[[ INPUT DATA, beginning ]]
Definition managementCompositionPolicy (config : LabConfig) (homeRecovery : bool) : result CmdError CompositionPolicy :=
  let ranges := match lc_Network config with
                | Some n => (fun r => [pr_Infra r; pr_Servers r; pr_Trusted r; pr_Sandbox r]) <$> nc_ProtectedRanges n
                | None => None
                end in
  match LocalControllerLABBinding config with
  | Ok b => Ok (mkPolicy ranges (lb_Address b) (lb_MAC b))
  | Err NoBinding =>
      if homeRecovery && (px_ConnectionAddress (lc_Proxmox config) == "") then Ok (mkPolicy ranges "" "") else Err NoBinding
  | Err e => Err e
  end.

Definition composing {A} (r : result ComposeError A) : result CmdError A :=
  match r with Ok a => Ok a | Err e => Err (Composing e) end.

Definition composeClientAppliance (sc : clientServiceContext) (modules : Modules) : result CmdError ApplianceComposition :=
  match lc_Network (sx_Config sc) ≫= nc_ProtectedRanges with
  | None => Err RangesNotAdopted
  | Some _ =>
      policy ← managementCompositionPolicy (with_modules (sx_Config sc) modules) (sx_HomeRecovery sc);
      if vpn_enabled modules then
        match sx_VPNProfile sc with
        | Some profile => composing (ComposeApplianceWithVPN (sx_Site sc) modules (Some policy) profile)
        | None => Err MaterialMissing
        end
      else composing (ComposeAppliance (sx_Site sc) modules (Some policy))
  end.

(** ** Reconciliation *)

Definition reading {A} (op : S → S * result string A) : M S CmdError A := wrap_err Reading op.

Definition verifyComposedFirewall (desired : list Section_) : M S CmdError unit :=
  current ← reading (UCIGet "firewall");
  changes ← lift_result Diffing (DiffFirewall current desired);
  refuse (negb (length changes =? 0)%nat) (Drift "firewall").

Definition GatewayCount (runtime : string) (desired : DesiredState) : Z :=
  match unmarshal_value runtime with
  | None => 0
  | Some payload =>
      Z.of_nat (length (List.filter (fun z => interfaceReady ("boetticher_iface_" +:+ to_lower (fz_Name z)) (fz_Gateway z) payload) (ds_Zones desired)))
  end.
Definition DefaultRouteVia (runtime expectedGateway : string) : bool :=
  (expectedGateway != "") && match unmarshal_value runtime with Some payload => defaultRouteValue expectedGateway payload | None => false end.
[[ INPUT DATA, end ]]
**WORK ORDER:**
Only the lines above starting with the one with "<$> nc_ProtectedRanges n" and going through the one with "wrap_err Reading op." are to be copied, word for word and with both ends kept.

**SOLUTION:**
                | Some n => (fun r => [pr_Infra r; pr_Servers r; pr_Trusted r; pr_Sandbox r]) <$> nc_ProtectedRanges n
                | None => None
                end in
  match LocalControllerLABBinding config with
  | Ok b => Ok (mkPolicy ranges (lb_Address b) (lb_MAC b))
  | Err NoBinding =>
      if homeRecovery && (px_ConnectionAddress (lc_Proxmox config) == "") then Ok (mkPolicy ranges "" "") else Err NoBinding
  | Err e => Err e
  end.

Definition composing {A} (r : result ComposeError A) : result CmdError A :=
  match r with Ok a => Ok a | Err e => Err (Composing e) end.

Definition composeClientAppliance (sc : clientServiceContext) (modules : Modules) : result CmdError ApplianceComposition :=
  match lc_Network (sx_Config sc) ≫= nc_ProtectedRanges with
  | None => Err RangesNotAdopted
  | Some _ =>
      policy ← managementCompositionPolicy (with_modules (sx_Config sc) modules) (sx_HomeRecovery sc);
      if vpn_enabled modules then
        match sx_VPNProfile sc with
        | Some profile => composing (ComposeApplianceWithVPN (sx_Site sc) modules (Some policy) profile)
        | None => Err MaterialMissing
        end
      else composing (ComposeAppliance (sx_Site sc) modules (Some policy))
  end.

(** ** Reconciliation *)

Definition reading {A} (op : S → S * result string A) : M S CmdError A := wrap_err Reading op.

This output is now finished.